* _Work required_
Count every line below containing "change"; state the number only.

[[ Input data open ]]

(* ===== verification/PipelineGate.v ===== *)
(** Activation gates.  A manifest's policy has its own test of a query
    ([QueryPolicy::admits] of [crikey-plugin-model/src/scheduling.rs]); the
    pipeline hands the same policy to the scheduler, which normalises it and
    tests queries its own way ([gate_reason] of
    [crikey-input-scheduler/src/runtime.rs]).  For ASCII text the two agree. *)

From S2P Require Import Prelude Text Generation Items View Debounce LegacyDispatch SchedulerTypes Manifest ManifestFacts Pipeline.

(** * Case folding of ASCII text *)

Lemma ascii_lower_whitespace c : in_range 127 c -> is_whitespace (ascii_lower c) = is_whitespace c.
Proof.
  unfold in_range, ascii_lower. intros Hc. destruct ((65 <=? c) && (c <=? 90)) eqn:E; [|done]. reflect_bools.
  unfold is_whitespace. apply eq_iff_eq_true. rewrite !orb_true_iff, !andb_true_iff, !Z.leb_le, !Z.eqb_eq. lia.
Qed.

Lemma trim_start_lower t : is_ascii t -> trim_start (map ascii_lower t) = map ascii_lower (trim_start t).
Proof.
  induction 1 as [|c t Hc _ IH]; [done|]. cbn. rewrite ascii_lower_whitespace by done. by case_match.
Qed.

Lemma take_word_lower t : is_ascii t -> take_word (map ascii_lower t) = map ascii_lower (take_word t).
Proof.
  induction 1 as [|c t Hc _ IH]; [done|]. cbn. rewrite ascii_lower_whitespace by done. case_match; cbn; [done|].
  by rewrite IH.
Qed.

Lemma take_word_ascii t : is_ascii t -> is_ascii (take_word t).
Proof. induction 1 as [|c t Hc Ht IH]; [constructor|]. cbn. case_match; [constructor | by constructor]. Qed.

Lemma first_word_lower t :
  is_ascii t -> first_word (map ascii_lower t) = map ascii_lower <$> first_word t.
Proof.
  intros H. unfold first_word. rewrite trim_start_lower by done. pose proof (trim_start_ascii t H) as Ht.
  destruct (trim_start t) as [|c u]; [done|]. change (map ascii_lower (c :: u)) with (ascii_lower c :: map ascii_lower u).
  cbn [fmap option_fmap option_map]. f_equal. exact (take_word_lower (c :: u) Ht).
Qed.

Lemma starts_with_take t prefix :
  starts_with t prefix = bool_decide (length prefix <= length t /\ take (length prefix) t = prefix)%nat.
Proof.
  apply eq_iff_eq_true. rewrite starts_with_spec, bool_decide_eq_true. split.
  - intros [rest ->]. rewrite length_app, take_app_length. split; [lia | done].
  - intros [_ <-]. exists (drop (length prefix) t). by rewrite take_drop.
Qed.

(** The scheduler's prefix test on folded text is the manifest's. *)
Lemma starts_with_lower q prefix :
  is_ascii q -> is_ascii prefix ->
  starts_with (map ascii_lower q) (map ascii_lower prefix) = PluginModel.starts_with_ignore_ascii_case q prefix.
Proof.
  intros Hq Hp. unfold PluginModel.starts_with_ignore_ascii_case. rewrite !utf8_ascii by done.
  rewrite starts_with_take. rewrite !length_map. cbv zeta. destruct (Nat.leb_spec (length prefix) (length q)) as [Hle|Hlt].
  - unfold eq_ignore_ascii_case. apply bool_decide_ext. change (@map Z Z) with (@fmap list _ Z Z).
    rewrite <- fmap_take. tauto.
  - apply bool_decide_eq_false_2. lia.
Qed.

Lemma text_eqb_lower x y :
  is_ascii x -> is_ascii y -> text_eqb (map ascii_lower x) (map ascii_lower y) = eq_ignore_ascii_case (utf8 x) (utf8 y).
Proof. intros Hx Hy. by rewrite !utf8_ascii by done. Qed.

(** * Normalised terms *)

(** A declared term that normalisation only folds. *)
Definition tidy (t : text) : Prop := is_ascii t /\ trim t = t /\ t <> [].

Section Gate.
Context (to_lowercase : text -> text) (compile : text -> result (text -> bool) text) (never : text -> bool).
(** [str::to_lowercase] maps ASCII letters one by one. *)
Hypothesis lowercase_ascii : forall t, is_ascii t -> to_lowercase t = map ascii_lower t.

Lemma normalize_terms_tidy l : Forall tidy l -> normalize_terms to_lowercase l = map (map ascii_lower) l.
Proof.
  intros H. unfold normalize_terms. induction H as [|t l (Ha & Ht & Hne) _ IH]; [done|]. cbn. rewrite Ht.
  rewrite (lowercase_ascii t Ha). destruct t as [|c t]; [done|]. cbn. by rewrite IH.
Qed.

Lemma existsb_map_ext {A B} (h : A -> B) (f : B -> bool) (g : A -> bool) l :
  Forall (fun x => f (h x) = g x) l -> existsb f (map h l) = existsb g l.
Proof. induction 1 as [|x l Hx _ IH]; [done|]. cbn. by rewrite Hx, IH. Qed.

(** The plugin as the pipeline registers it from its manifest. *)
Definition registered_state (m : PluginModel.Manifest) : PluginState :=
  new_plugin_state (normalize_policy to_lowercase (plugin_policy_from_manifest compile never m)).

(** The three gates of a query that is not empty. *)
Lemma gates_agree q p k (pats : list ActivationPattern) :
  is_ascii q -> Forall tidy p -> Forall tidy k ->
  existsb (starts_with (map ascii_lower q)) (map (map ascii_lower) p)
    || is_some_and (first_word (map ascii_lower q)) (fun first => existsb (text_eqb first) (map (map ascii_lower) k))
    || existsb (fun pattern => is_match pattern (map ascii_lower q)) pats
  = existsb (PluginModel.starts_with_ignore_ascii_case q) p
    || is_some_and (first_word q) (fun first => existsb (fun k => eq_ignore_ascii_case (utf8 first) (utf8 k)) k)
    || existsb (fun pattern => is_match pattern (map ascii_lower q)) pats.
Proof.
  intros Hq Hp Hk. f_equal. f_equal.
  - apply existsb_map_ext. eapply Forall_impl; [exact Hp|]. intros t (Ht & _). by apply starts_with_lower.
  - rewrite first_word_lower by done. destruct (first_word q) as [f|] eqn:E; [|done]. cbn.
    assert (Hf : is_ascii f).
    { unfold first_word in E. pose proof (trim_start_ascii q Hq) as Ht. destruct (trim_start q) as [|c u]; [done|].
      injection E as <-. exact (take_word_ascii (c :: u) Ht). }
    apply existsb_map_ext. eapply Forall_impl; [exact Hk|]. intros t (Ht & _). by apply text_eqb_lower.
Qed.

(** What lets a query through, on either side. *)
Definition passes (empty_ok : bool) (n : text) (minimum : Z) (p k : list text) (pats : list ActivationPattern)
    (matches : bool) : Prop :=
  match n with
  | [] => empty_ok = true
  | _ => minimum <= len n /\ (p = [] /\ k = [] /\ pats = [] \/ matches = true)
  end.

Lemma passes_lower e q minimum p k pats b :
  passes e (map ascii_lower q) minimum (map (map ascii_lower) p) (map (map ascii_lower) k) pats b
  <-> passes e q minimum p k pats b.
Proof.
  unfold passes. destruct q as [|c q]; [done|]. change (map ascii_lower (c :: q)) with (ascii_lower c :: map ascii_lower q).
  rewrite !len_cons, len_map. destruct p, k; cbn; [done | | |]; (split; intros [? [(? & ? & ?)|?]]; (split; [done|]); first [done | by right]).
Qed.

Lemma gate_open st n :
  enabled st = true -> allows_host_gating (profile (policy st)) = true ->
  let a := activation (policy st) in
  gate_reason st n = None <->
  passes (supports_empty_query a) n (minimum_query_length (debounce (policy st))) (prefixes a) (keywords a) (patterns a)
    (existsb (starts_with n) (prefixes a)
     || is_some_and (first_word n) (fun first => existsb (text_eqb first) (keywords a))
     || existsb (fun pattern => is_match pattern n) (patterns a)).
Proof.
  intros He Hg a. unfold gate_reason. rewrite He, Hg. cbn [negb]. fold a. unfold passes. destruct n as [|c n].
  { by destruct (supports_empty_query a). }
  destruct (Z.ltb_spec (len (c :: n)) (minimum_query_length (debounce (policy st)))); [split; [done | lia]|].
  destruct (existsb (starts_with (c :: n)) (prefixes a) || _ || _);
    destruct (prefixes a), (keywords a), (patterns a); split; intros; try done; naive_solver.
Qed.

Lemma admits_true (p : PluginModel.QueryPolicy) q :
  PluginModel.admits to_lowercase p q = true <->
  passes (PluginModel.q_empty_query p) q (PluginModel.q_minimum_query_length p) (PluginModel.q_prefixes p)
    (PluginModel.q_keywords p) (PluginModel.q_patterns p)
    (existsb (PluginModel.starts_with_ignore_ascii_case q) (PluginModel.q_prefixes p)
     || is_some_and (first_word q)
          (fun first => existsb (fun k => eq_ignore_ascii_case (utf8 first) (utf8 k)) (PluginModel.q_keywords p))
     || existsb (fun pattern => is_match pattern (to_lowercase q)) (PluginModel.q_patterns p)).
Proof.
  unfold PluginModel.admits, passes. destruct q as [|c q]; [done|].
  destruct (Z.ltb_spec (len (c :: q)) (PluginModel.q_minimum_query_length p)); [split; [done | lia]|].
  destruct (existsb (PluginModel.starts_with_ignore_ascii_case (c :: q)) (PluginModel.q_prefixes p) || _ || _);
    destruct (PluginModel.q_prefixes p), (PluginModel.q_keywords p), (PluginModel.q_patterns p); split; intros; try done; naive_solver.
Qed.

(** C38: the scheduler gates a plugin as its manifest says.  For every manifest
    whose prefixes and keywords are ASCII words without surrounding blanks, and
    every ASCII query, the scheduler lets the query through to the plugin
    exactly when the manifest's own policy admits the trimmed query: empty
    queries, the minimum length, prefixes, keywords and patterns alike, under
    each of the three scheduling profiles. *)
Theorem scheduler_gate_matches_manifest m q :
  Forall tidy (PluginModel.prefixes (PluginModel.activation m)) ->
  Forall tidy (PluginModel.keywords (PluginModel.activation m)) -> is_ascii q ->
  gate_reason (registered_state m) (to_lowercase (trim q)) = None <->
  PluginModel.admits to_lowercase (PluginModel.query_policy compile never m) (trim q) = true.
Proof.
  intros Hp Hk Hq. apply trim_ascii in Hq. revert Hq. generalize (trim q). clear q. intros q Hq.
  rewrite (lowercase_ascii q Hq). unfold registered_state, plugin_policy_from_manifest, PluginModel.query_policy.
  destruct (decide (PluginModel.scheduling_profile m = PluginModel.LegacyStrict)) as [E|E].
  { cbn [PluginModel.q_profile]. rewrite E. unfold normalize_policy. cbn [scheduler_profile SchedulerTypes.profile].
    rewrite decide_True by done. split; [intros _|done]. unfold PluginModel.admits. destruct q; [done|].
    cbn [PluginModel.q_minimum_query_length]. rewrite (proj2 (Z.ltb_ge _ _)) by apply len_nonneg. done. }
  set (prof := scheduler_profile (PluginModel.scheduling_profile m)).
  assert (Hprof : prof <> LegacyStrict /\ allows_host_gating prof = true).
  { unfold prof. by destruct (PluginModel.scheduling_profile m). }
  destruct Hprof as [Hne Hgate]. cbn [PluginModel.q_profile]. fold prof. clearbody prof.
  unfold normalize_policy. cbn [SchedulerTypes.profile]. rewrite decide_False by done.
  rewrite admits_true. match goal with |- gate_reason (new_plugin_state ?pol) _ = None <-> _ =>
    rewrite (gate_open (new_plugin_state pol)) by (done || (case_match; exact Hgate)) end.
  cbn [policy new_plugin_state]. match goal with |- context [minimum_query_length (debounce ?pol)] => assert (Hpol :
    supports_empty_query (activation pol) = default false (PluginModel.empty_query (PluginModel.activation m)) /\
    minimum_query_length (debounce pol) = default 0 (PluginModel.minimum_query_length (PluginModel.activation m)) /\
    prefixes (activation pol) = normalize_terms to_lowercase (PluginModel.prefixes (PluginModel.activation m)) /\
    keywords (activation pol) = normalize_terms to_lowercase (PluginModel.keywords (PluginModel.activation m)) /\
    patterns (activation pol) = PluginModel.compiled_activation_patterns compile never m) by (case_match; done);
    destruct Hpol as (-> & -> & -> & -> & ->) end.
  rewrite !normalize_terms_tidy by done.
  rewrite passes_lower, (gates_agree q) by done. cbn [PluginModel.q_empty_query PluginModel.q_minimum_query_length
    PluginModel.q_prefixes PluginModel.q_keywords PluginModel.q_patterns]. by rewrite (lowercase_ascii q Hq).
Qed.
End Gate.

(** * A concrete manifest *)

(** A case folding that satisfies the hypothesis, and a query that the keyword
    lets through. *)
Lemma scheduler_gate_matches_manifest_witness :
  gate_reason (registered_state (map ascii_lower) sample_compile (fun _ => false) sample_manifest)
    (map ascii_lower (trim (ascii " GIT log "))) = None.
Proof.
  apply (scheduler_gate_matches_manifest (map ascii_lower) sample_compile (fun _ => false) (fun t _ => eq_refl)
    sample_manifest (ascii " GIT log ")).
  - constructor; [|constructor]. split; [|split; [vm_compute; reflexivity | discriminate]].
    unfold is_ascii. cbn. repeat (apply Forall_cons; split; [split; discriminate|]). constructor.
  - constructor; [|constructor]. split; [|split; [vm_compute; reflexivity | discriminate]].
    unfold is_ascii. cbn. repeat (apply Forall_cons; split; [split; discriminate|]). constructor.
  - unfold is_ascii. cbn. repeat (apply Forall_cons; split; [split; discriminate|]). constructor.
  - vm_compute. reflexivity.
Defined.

[[ Input data closed ]]

* _Exercise response_
3